| Data in this exercise |

(* ===== verification/EmbedWire.v ===== *)
(** * Embed entries on the wire

    What the catalog service and the recovery sweeper put on an embed stream
    ([catalog/service.go], [embedder/recovery_sweeper.go]) and what the worker
    reads back ([embedder/types.go]). go-redis writes an int64 as its decimal
    digits, and Redis answers every value as a string. The text of a time is
    not read back by the worker's logic and stays a parameter. *)

From stdpp Require Import base tactics gmap strings pretty list.
From Stdlib Require Import ZArith Lia Ascii.
From S2P Require Import Prelude GoLib NsNames NsLedger NsService RedisStream StreamConsumer NamespaceConfig Catalog Embedder.

Section wire.
Context (format_time : Z → string).

(** The [Values] of the XADD. *)
Definition entry_values (e : EmbedEntry) : gmap string string :=
  {["catalog_item_id" := itoa (ee_ItemID e); "namespace" := ee_Namespace e; "namespace_generation" := itoa (ee_Generation e);
    "object_id" := ee_ObjectID e; "strategy_id" := ee_StrategyID e; "strategy_version" := ee_StrategyVersion e;
    "enqueued_at" := format_time (ee_EnqueuedAt e)]}.

Definition int64_range (z : Z) : Prop := (- 2 ^ 63 <= z < 2 ^ 63)%Z.

Lemma digit_not_sign c : is_digit c = true → c ≠ "-"%char ∧ c ≠ "+"%char.
Proof. intros Hd. split; intros ->; vm_compute in Hd; discriminate. Qed.

Lemma parse_int_digits s z : str_all is_digit s → s ≠ "" → parse_uint s = Some z → (z < 2 ^ 63)%Z → parse_int s = Some z.
Proof.
  intros Ha Hne Hp Hz. destruct s as [|c s]; [done|]. cbn in Ha. apply andb_True in Ha as [Hc _]. apply Is_true_true in Hc.
  destruct (digit_not_sign c Hc) as [Hm Hpl]. unfold parse_int.
  assert (∀ (A : Type) (x y d : A), match c with "-"%char => x | "+"%char => y | _ => d end = d) as Hd.
  { intros A x y d. destruct c as [[] [] [] [] [] [] [] []]; first [reflexivity | exfalso; by apply Hm | exfalso; by apply Hpl]. }
  rewrite Hd. rewrite Hp. cbn. destruct (Z.ltb_spec z (2 ^ 63)); [done|lia].
Qed.

(** Decimal printing and parsing are inverse on int64. *)
Lemma parse_int_itoa z : int64_range z → parse_int (itoa z) = Some z.
Proof.
  unfold int64_range. intros Hz. destruct (Z.leb_spec 0 z) as [Hp|Hn].
  - apply parse_int_digits; [|apply itoa_not_empty|apply parse_uint_itoa; unfold max_uint64; lia|lia].
    apply itoa_pos_all; [done|]. intros n Hd. by destruct (pretty_N_char_digit n Hd) as [-> _].
  - destruct z as [|p|p]; [lia|lia|]. change (itoa (Z.neg p)) with (String "-" (itoa (Z.pos p))). cbn [parse_int].
    rewrite parse_uint_itoa by (unfold max_uint64; lia). cbn. destruct (Z.leb_spec (Z.pos p) (2 ^ 63)); [done|lia].
Qed.

(** what is published for a catalog item is what the worker decodes: every
    entry whose numbers are int64 comes back with its item id and generation,
    unless its generation is below one, which the worker treats as malformed. *)
Theorem embed_entry_roundtrips e id :
  int64_range (ee_ItemID e) → int64_range (ee_Generation e) →
  DecodeStreamEntry {| ID := id; Values := entry_values e |} =
    (if (ee_Generation e <? 1)%Z then None
     else Some {| sn_CatalogItemID := ee_ItemID e; sn_NamespaceGeneration := Some (ee_Generation e) |}).
Proof.
  intros Hi Hg. unfold DecodeStreamEntry. cbn [Values].
  assert ((entry_values e : message) !! "catalog_item_id" = Some (itoa (ee_ItemID e))) as Hid by (unfold entry_values; by simplify_map_eq).
  rewrite Hid.
  assert (stringField (entry_values e) "namespace_generation" = itoa (ee_Generation e)) as -> by (unfold stringField, entry_values; by simplify_map_eq).
  cbn. rewrite parse_int_itoa by done. cbn. rewrite bool_decide_eq_false_2 by apply itoa_not_empty. rewrite parse_int_itoa by done. done.
Qed.
End wire.

Lemma embed_entry_roundtrips_witness :
  let e := {| ee_Stream := "catalog:embed:demo"; ee_ItemID := 42; ee_Namespace := "demo"; ee_Generation := 3; ee_ObjectID := "o";
              ee_StrategyID := "hashing"; ee_StrategyVersion := "v1"; ee_EnqueuedAt := 5 |} in
  DecodeStreamEntry {| ID := "1-0"; Values := entry_values (λ _, "now") e |} = Some {| sn_CatalogItemID := 42; sn_NamespaceGeneration := Some 3%Z |}.
Proof.
  set (e := {| ee_ItemID := 42 |}).
  apply (embed_entry_roundtrips (λ _, "now") e "1-0"); unfold int64_range; cbn; lia.
Defined.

| Task details |
Return every line of the entries above that the string "rewrite" appears in.

| Your response |
  rewrite Hd. rewrite Hp. cbn. destruct (Z.ltb_spec z (2 ^ 63)); [done|lia].
    rewrite parse_uint_itoa by (unfold max_uint64; lia). cbn. destruct (Z.leb_spec (Z.pos p) (2 ^ 63)); [done|lia].
  rewrite Hid.
  cbn. rewrite parse_int_itoa by done. cbn. rewrite bool_decide_eq_false_2 by apply itoa_not_empty. rewrite parse_int_itoa by done. done.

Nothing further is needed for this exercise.